EXERCISE GOAL -
Note each line in the data holding the string "Hlen" and report it.

GIVEN ENTRIES -
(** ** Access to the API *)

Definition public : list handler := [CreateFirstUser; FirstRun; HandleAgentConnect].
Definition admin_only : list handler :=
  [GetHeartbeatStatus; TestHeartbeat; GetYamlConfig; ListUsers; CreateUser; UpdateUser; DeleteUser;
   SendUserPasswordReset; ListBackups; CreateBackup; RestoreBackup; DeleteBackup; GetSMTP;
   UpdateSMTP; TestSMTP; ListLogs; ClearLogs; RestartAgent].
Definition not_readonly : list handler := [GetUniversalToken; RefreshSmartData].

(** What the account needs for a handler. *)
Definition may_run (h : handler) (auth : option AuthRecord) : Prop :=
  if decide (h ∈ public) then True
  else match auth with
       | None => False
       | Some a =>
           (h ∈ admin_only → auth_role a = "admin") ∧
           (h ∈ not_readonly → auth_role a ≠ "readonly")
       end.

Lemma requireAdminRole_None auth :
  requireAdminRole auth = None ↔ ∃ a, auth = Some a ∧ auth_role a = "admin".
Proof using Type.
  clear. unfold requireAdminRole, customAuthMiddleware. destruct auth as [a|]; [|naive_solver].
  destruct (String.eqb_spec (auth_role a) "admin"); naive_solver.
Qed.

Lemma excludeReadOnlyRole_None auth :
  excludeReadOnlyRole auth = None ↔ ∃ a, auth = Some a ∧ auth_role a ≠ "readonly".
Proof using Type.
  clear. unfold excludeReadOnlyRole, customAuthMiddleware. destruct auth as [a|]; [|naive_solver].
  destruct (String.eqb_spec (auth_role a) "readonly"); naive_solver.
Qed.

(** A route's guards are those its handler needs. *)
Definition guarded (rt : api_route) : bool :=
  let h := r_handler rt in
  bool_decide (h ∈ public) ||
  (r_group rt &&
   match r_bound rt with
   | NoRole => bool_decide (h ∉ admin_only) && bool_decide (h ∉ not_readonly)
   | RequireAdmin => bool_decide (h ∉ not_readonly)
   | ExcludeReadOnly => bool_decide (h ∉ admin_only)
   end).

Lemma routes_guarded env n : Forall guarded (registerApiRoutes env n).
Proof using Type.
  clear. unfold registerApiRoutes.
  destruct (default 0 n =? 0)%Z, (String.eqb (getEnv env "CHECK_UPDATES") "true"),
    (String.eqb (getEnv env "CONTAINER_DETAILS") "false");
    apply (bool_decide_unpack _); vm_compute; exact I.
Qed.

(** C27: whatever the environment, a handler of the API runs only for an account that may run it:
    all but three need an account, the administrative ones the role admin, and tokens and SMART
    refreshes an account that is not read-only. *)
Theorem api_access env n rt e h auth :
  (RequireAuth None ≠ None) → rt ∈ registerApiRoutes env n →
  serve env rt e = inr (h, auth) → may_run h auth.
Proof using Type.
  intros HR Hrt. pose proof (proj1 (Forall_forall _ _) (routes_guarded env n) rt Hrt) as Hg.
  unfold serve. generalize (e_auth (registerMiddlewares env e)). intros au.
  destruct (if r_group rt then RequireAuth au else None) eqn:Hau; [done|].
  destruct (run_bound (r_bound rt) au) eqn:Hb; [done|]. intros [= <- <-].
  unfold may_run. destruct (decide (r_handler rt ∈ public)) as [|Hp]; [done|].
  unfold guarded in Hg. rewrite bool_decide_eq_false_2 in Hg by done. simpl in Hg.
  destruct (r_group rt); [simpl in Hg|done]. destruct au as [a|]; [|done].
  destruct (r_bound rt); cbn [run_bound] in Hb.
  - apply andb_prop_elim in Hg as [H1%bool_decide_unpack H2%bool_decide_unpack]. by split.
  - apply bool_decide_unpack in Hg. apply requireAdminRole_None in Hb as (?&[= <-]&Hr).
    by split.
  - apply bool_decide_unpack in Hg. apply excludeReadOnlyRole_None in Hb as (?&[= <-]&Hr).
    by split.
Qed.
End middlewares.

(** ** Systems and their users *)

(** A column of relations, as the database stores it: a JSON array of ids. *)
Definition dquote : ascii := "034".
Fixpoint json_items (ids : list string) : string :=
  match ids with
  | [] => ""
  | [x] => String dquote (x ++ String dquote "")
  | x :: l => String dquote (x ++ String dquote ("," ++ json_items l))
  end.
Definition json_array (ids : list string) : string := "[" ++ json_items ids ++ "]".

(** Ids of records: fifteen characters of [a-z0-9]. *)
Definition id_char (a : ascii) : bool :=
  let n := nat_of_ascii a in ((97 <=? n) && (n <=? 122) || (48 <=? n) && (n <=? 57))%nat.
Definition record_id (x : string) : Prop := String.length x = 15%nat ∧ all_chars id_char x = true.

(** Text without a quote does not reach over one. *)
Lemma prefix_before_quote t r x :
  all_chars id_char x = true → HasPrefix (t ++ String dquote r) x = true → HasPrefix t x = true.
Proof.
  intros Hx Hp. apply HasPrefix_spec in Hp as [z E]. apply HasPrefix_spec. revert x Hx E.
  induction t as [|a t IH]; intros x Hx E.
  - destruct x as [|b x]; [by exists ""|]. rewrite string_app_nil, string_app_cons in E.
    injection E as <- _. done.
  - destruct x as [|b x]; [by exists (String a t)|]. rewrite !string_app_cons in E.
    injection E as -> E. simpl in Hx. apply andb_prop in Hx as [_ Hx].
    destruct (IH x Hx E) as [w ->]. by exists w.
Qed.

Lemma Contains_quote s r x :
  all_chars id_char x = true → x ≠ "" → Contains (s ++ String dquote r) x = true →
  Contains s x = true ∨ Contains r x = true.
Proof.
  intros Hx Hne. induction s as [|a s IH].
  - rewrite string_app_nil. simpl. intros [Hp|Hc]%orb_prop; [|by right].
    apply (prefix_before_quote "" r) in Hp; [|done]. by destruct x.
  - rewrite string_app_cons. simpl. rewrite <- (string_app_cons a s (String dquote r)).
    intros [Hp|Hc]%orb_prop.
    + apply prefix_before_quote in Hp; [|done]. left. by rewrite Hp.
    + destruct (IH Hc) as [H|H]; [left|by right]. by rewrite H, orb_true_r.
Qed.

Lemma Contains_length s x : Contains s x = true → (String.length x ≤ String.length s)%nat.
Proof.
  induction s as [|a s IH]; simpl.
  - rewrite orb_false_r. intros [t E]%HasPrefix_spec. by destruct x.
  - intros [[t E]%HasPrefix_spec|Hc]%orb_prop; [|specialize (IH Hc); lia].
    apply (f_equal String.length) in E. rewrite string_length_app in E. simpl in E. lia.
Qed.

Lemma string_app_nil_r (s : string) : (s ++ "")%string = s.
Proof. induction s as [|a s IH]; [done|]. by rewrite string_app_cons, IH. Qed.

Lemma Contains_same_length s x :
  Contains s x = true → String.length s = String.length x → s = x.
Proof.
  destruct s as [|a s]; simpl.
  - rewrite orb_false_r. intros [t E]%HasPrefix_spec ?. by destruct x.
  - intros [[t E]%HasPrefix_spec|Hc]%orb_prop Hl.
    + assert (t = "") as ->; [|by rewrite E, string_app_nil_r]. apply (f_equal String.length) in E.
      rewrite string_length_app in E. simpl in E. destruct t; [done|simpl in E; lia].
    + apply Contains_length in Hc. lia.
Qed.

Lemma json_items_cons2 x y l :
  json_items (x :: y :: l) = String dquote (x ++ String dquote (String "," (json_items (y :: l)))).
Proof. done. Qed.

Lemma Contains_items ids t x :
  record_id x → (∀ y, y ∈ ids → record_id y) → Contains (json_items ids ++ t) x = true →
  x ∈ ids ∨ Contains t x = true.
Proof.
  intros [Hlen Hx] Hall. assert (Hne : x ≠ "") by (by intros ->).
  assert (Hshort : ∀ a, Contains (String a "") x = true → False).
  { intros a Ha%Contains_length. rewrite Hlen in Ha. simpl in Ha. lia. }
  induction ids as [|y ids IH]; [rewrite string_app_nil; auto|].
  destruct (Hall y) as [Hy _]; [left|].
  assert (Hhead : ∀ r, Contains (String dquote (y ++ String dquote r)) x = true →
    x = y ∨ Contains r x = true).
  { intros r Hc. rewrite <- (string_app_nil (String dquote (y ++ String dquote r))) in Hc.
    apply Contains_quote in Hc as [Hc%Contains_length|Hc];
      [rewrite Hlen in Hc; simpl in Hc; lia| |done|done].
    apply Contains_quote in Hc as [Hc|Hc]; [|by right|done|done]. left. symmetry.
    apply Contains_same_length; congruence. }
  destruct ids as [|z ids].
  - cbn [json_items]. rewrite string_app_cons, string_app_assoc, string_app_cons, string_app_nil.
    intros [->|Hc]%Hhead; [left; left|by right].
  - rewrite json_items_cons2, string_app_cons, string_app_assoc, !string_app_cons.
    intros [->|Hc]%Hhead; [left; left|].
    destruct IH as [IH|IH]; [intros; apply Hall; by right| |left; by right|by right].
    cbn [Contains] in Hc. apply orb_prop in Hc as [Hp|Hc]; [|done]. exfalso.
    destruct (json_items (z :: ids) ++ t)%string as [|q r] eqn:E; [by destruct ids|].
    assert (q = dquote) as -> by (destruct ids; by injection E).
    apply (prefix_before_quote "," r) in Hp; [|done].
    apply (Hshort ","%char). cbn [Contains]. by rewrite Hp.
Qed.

SOLUTION FOR THIS EXERCISE -
  intros [Hlen Hx] Hall. assert (Hne : x ≠ "") by (by intros ->).
  { intros a Ha%Contains_length. rewrite Hlen in Ha. simpl in Ha. lia. }
      [rewrite Hlen in Hc; simpl in Hc; lia| |done|done].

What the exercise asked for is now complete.